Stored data
****************

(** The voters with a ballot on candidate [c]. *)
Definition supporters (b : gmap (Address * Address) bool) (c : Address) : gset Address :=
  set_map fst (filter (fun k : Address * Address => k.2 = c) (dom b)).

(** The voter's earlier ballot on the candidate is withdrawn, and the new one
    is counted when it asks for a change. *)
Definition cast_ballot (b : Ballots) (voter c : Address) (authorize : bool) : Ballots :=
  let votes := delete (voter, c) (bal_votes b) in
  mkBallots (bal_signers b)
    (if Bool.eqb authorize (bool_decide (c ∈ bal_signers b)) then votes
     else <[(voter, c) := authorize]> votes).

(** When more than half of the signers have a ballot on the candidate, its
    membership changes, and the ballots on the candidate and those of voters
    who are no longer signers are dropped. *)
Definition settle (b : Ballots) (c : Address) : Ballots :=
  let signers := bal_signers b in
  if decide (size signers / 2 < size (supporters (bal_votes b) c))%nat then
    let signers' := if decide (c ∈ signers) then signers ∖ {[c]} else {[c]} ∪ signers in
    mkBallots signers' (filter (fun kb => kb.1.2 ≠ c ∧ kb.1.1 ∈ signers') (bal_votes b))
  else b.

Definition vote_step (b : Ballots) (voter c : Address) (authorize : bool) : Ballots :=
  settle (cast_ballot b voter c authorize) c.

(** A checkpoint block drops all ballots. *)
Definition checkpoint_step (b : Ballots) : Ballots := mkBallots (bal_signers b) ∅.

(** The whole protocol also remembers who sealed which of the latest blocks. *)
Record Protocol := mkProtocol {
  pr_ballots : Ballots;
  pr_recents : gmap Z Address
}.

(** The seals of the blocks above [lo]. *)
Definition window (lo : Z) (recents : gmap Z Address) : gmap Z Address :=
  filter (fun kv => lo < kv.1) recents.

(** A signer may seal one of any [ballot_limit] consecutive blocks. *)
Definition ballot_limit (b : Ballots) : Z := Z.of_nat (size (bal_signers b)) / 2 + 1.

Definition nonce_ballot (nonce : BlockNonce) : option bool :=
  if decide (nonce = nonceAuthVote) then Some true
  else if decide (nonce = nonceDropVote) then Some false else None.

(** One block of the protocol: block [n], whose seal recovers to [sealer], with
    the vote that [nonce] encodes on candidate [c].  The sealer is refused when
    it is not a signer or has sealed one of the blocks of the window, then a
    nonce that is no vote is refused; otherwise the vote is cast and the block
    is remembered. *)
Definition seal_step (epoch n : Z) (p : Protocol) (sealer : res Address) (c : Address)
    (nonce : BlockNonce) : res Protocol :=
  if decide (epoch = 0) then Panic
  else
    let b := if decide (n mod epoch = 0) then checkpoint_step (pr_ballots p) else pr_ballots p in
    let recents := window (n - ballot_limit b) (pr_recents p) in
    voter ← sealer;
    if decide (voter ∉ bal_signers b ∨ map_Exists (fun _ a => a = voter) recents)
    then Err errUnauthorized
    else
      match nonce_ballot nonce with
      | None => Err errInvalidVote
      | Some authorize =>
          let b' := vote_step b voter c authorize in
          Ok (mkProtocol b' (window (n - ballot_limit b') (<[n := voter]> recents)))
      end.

****************

## What the task requires
Quote the data above from the line containing "Definition seal_step (epoch" to the line containing "match nonce_ballot nonce with", inclusive, and stop.

## Task output
Definition seal_step (epoch n : Z) (p : Protocol) (sealer : res Address) (c : Address)
    (nonce : BlockNonce) : res Protocol :=
  if decide (epoch = 0) then Panic
  else
    let b := if decide (n mod epoch = 0) then checkpoint_step (pr_ballots p) else pr_ballots p in
    let recents := window (n - ballot_limit b) (pr_recents p) in
    voter ← sealer;
    if decide (voter ∉ bal_signers b ∨ map_Exists (fun _ a => a = voter) recents)
    then Err errUnauthorized
    else
      match nonce_ballot nonce with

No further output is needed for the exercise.